§ **Data**
(** The update always carries the member, [null] standing for no expiry. *)
Definition keyExpiryUpdatePayload (expiresIn : jsstring) : option jsnum :=
  let days := Number expiresIn in
  if num_gtb days 0 then Some days else None.

Inductive ExpiryTone := muted | normal | warning | danger.

Section Expiry.
(** [new Date(s).getTime()], [None] standing for [NaN]. *)
Variable Date_time : jsstring → option Z.
(** [differenceInCalendarDays] and [format(_, "MMM d, yyyy")] of valid dates. *)
Variable calendar_days : Z → Z → Z.
Variable format_day : Z → jsstring.
(** [Date.now()] *)
Variable now : Z.

(** [new Date(s).getTime() <= Date.now()] *)
Definition elapsed (s : jsstring) : bool :=
  match Date_time s with Some t => t <=? now | None => false end.

Definition isInstallKeyExpired (key : InstallKey) : bool :=
  match ik_expires_at key with Some s => elapsed s | None => false end.

Definition getKeyBlockers (key : InstallKey) : KeyBlockers :=
  let revoked := default false (ik_revoked key) in
  let disabled := default false (ik_disabled key) in
  let expired := isInstallKeyExpired key in
  let overused := (0 <? ik_usage_limit key) && (ik_usage_limit key <=? ik_used_times key) in
  mkKeyBlockers revoked disabled expired overused (revoked || disabled || expired || overused).

(** The days to show in the form and whether the key has expired. *)
Definition getRemainingDays (expiresAt : option jsstring) : jsstring * bool :=
  match expiresAt with
  | None => (js "-1", false)
  | Some s =>
      match Date_time s with
      | None => (js "NaN", false)
      | Some t =>
          let remaining := calendar_days t now in
          if remaining <? 1 then (js "1", elapsed s) else (Z_to_string remaining, false)
      end
  end.

(** [format] throws on an invalid date. *)
Definition getExpiryInfo (expiresAt : option jsstring) : res (jsstring * ExpiryTone) :=
  match expiresAt with
  | None => Ok (js "Never", muted)
  | Some s =>
      match Date_time s with
      | None => Throw (Error (js "Invalid time value"))
      | Some t =>
          let label := format_day t in
          if t <=? now then Ok (label, danger)
          else Ok (label, if calendar_days t now <=? 7 then warning else normal)
      end
  end.
End Expiry.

§ **Your assignment**
Only lines with the word "disabled" count here; copy every one from the records.

§ **Response box**
  let disabled := default false (ik_disabled key) in
  mkKeyBlockers revoked disabled expired overused (revoked || disabled || expired || overused).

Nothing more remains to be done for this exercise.